[Records from a data collection]

—————

(** [moveLeft] again, with the two additions of
    [newScore += ELEMENTS.indexOf(currentRow[i]) + 1] left as a parameter.
    With the addition of integers these are [mergeLoop], [rowStep] and
    [moveLeft]; lemma [moveLeftWith_exact] shows that from a safe score any
    addition that is exact on the safe integers gives the same result. *)
Fixpoint mergeLoopWith (add : Z -> Z -> Z) (fuel i : nat) (currentRow : list value)
    (newScore : Z) (merged : nat) : list value * Z * nat :=
  match fuel with
  | 0 => (currentRow, newScore, merged)
  | S fuel' =>
      if i <? length currentRow - 1 then
        if strictEq (Arr.get currentRow i) (Arr.get currentRow (i + 1)) then
          let currentRow := <[i := getNextElement (Arr.get currentRow i)]> currentRow in
          let newScore :=
            add newScore (add (Arr.indexOf ELEMENTS (Arr.get currentRow i)) 1%Z) in
          let currentRow := Arr.splice (i + 1) 1 [] currentRow in
          mergeLoopWith add fuel' (i + 1) currentRow newScore (S merged)
        else mergeLoopWith add fuel' (i + 1) currentRow newScore merged
      else (currentRow, newScore, merged)
  end.

Definition rowStepWith (add : Z -> Z -> Z) (acc : list value * Z * nat) (row : nat)
    : list value * Z * nat :=
  let '(newBoard, newScore, merged) := acc in
  let currentRow :=
    filter (fun val => val <> VNull) (Arr.slice (row * 4) (row * 4 + 4) newBoard) in
  let originalLength := length currentRow in
  let '(currentRow, newScore, merged) :=
    mergeLoopWith add (length currentRow) 0 currentRow newScore merged in
  let currentRow := padNulls currentRow in
  if negb (length currentRow =? originalLength)
     || Arr.some (fun val idx =>
                    negb (strictEq val
                            (Arr.get (Arr.slice (row * 4) (row * 4 + 4) newBoard) idx)))
                 currentRow
  then (Arr.splice (row * 4) 4 currentRow newBoard, newScore, merged)
  else (newBoard, newScore, merged).

Definition moveLeftWith (add : Z -> Z -> Z) (score : Z) (board : list value)
    : list value * Z :=
  fst (foldl (rowStepWith add) (board, score, 0) (seq 0 4)).

(** ** Move orchestrator *)

Record state : Type := mkState {
  board : list value;
  score : Z;
  gameOver : bool
}.

#[global] Instance state_eq_dec : EqDecision state.
Proof. solve_decision. Defined.

(** [finalBoard.some((val, idx) => val !== board[idx])] *)
Definition differs (finalBoard board : list value) : bool :=
  Arr.some (fun val idx => negb (strictEq val (Arr.get board idx))) finalBoard.

(** The [switch] of [move]. *)
Definition rotateIn (direction : string) (board : list value) : list value :=
  if bool_decide (direction = "ArrowRight") then rotateBoard board 2
  else if bool_decide (direction = "ArrowUp") then rotateBoard board 1
  else if bool_decide (direction = "ArrowDown") then rotateBoard board 3
  else board.

(** The chain of conditionals that computes [finalBoard]. *)
Definition rotateOut (direction : string) (movedBoard board : list value) : list value :=
  if bool_decide (direction = "ArrowLeft") then movedBoard
  else if bool_decide (direction = "ArrowRight") then rotateBoard movedBoard 2
  else if bool_decide (direction = "ArrowUp") then rotateBoard movedBoard 3
  else if bool_decide (direction = "ArrowDown") then rotateBoard movedBoard 1
  else board.

(** [finalBoard] of [move]: rotate, [moveLeft], rotate back. *)
Definition finalBoardOf (direction : string) (st : state) : list value :=
  rotateOut direction (fst (moveLeft (score st) (rotateIn direction (board st)))) (board st).

(** The rotation count of the game-over probe. *)
Definition probeTimes (dir : string) : nat :=
  if bool_decide (dir = "ArrowRight") then 2
  else if bool_decide (dir = "ArrowUp") then 1
  else if bool_decide (dir = "ArrowDown") then 3
  else 0.

Definition directions : list string := ["ArrowLeft"; "ArrowRight"; "ArrowUp"; "ArrowDown"].
(** * The moving-average signal job of [run.py]

    A shallow embedding of [run.py] (configuration loader, data loader,
    signal processor, run reporter) and the properties its specification
    states about it.

    Modelling choices, fixed once for the whole development:

    - A float64 of the table is a finite rational or NaN ([cell], [None] is
      NaN); the infinities are outside the model.  The rolling mean and the
      signal rate are computed in exact arithmetic, where pandas rounds to
      float64: a mean of the model is the number the program holds up to
      that rounding, and a comparison with a mean is the program's where
      float64 arithmetic is exact on the column ([exact_prices], which the
      scenario of the specification satisfies: rounding the means to
      float64 changes no signal there, [rounded_means_keep_signals]) or
      where nothing is rounded (undefined means, windows of one row).  The
      two readings of the clock are float64 numbers, and the elapsed time
      is computed with float64 rounding ([round_f64]).
    - A pandas DataFrame is its row count and its named columns; a column is
      numeric (a list of cells) or of object dtype (a list of strings).
    - A value read from the YAML document or written into the JSON record is
      a [pyval]: [None], a bool, an int, a float, a str or a dict with string
      keys.
    - The interpreter state is a [World]: the regular files on disk other
      than the log file, what was written to standard output, the records
      appended to the log file and the last seed given to NumPy's global
      generator.  The log file is kept apart from the other files: this is
      the program when the log path is none of the paths the job reads or
      writes ([log_file_apart]).  A Python function that may raise is a [Py]
      computation over it.
    - [yaml.safe_load], [pandas.read_csv] and [json.dumps] are not part of
      the repository: they are parameters of the pipeline.  Opening an
      existing regular file, opening the output path for writing and
      [setup_logging] are taken to succeed. *)

From Stdlib Require Import ZArith QArith Qround List String Lia.
From stdpp Require Import base option list gmap strings pretty.

Local Open Scope string_scope.

(* ------------------------------------------------------------------ *)
(** ** Numbers and series *)

(** A float64 cell: [None] is NaN. *)
Definition cell : Type := option Q.

(** Equality of cells up to the representation of a rational; NaN is only
    related to NaN (this is identity of cells, not Python's [==]). *)
Definition cell_eq (a b : cell) : Prop :=
  match a, b with
  | Some x, Some y => (x == y)%Q
  | None, None => True
  | _, _ => False
  end.

(** [y < x] on rationals, as a boolean. *)
Definition Qlt_bool (y x : Q) : bool := negb (Qle_bool x y).

(** Python's [a > b] on float64: false as soon as one side is NaN. *)
Definition cell_gt (a b : cell) : bool :=
  match a, b with
  | Some x, Some y => Qlt_bool y x
  | _, _ => false
  end.

Definition Qsum (l : list Q) : Q := foldr Qplus 0%Q l.

(** The non-NaN observations of a window. *)
Definition observations (win : list cell) : list Q := omap id win.

(** The trailing window of row [i]: rows [i - w + 1 .. i], cut at row 0. *)
Definition window_at {A} (w : nat) (xs : list A) (i : nat) : list A :=
  drop (S i - w) (take (S i) xs).

(** pandas' rolling mean of one window: NaN unless the window holds at least
    [min_periods] observations and at least one; else their mean.  The mean
    is the exact one; pandas keeps a running float64 sum and divides it by
    the number of observations, which gives the float64 nearest to this
    mean on [exact_prices] and can differ from it in the last place
    elsewhere. *)
Definition mean_obs (min_periods : nat) (win : list cell) : cell :=
  let obs := observations win in
  let nobs := length obs in
  if (min_periods <=? nobs)%nat && (0 <? nobs)%nat
  then Some (Qsum obs / inject_Z (Z.of_nat nobs))%Q
  else None.

(** [series.rolling(window=w).mean()] for an integer [w >= 0]:
    [min_periods] defaults to the window size. *)
Definition roll_mean (w : nat) (xs : list cell) : list cell :=
  imap (fun i _ => mean_obs w (window_at w xs i)) xs.

(** [(close > rolling_mean).astype(int)]: both series carry the same index. *)
Definition gt_astype_int (close rolling : list cell) : list Z :=
  zip_with (fun c m => if cell_gt c m then 1%Z else 0%Z) close rolling.

Definition Zsum (l : list Z) : Z := foldr Z.add 0%Z l.

(** [signals.mean()] of an int64 series: NaN for the empty series (the
    quotient is the exact one; the program holds the float64 nearest to
    it). *)
Definition series_mean (signals : list Z) : cell :=
  match signals with
  | [] => None
  | _ => Some (inject_Z (Zsum signals) / inject_Z (Z.of_nat (length signals)))%Q
  end.

(** The signal series of a numeric close column. *)
Definition signal_series (w : nat) (close : list cell) : list Z :=
  gt_astype_int close (roll_mean w close).

(** [Q2c] reads an integer literal of a test table as a cell. *)
Definition Q2c (z : Z) : cell := Some (inject_Z z).

(* ------------------------------------------------------------------ *)
(** ** Python values and exceptions *)

#[warnings="-register-all"]
Inductive pyval : Type :=
| PNone
| PBool (b : bool)
| PInt (z : Z)
| PFloat (x : cell)
| PStr (s : string)
| PDict (items : list (string * pyval)).

Definition type_name (v : pyval) : string :=
  match v with
  | PNone => "NoneType"
  | PBool _ => "bool"
  | PInt _ => "int"
  | PFloat _ => "float"
  | PStr _ => "str"
  | PDict _ => "dict"
  end.

(** The exception classes the job can meet.  The specification's NotFound is
    [FileNotFoundError], its ValidationError is [ValueError]; a failure of a
    parser is a [LibraryError] with the name of its class. *)
Inductive exn_class : Type :=
| FileNotFoundError
| ValueError
| TypeError
| KeyError
| DataError
| OverflowError
| LibraryError (name : string).

(** An exception: its class and [str(e)]. *)
Record exn : Type := Exn { exn_class_of : exn_class; exn_str : string }.

Inductive result (A : Type) : Type :=
| Ok (a : A)
| Raise (e : exn).
Arguments Ok {A} a.
Arguments Raise {A} e.

(** [needle in haystack] on two strings: a substring test. *)
Definition str_contains (needle haystack : string) : bool :=
  match needle with
  | EmptyString => true
  | _ => bool_decide (is_Some (String.index 0 needle haystack))
  end.

Fixpoint dict_get (items : list (string * pyval)) (key : string) : option pyval :=
  match items with
  | [] => None
  | (k, v) :: rest => if String.eqb k key then Some v else dict_get rest key
  end.

(** [key in container] for a string key. *)
Definition py_contains (key : string) (container : pyval) : result bool :=
  match container with
  | PDict items => Ok (bool_decide (is_Some (dict_get items key)))
  | PStr s => Ok (str_contains key s)
  | v => Raise (Exn TypeError
                  ("argument of type '" +:+ type_name v +:+ "' is not iterable"))
  end.

(** [container[key]] for a string key. *)
Definition py_getitem (container : pyval) (key : string) : result pyval :=
  match container with
  | PDict items =>
      match dict_get items key with
      | Some v => Ok v
      | None => Raise (Exn KeyError ("'" +:+ key +:+ "'"))
      end
  | PStr _ => Raise (Exn TypeError "string indices must be integers, not 'str'")
  | v => Raise (Exn TypeError
                  ("'" +:+ type_name v +:+ "' object is not subscriptable"))
  end.

(** [int(x)] of a float: truncation towards zero. *)
Definition py_int (x : Q) : Z := Z.quot (Qnum x) (Zpos (Qden x)).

—————

→ **TASK**: Within the data, how many lines hold "Inductive"? Respond with only the number.

→ **WRITTEN ANSWER**: 3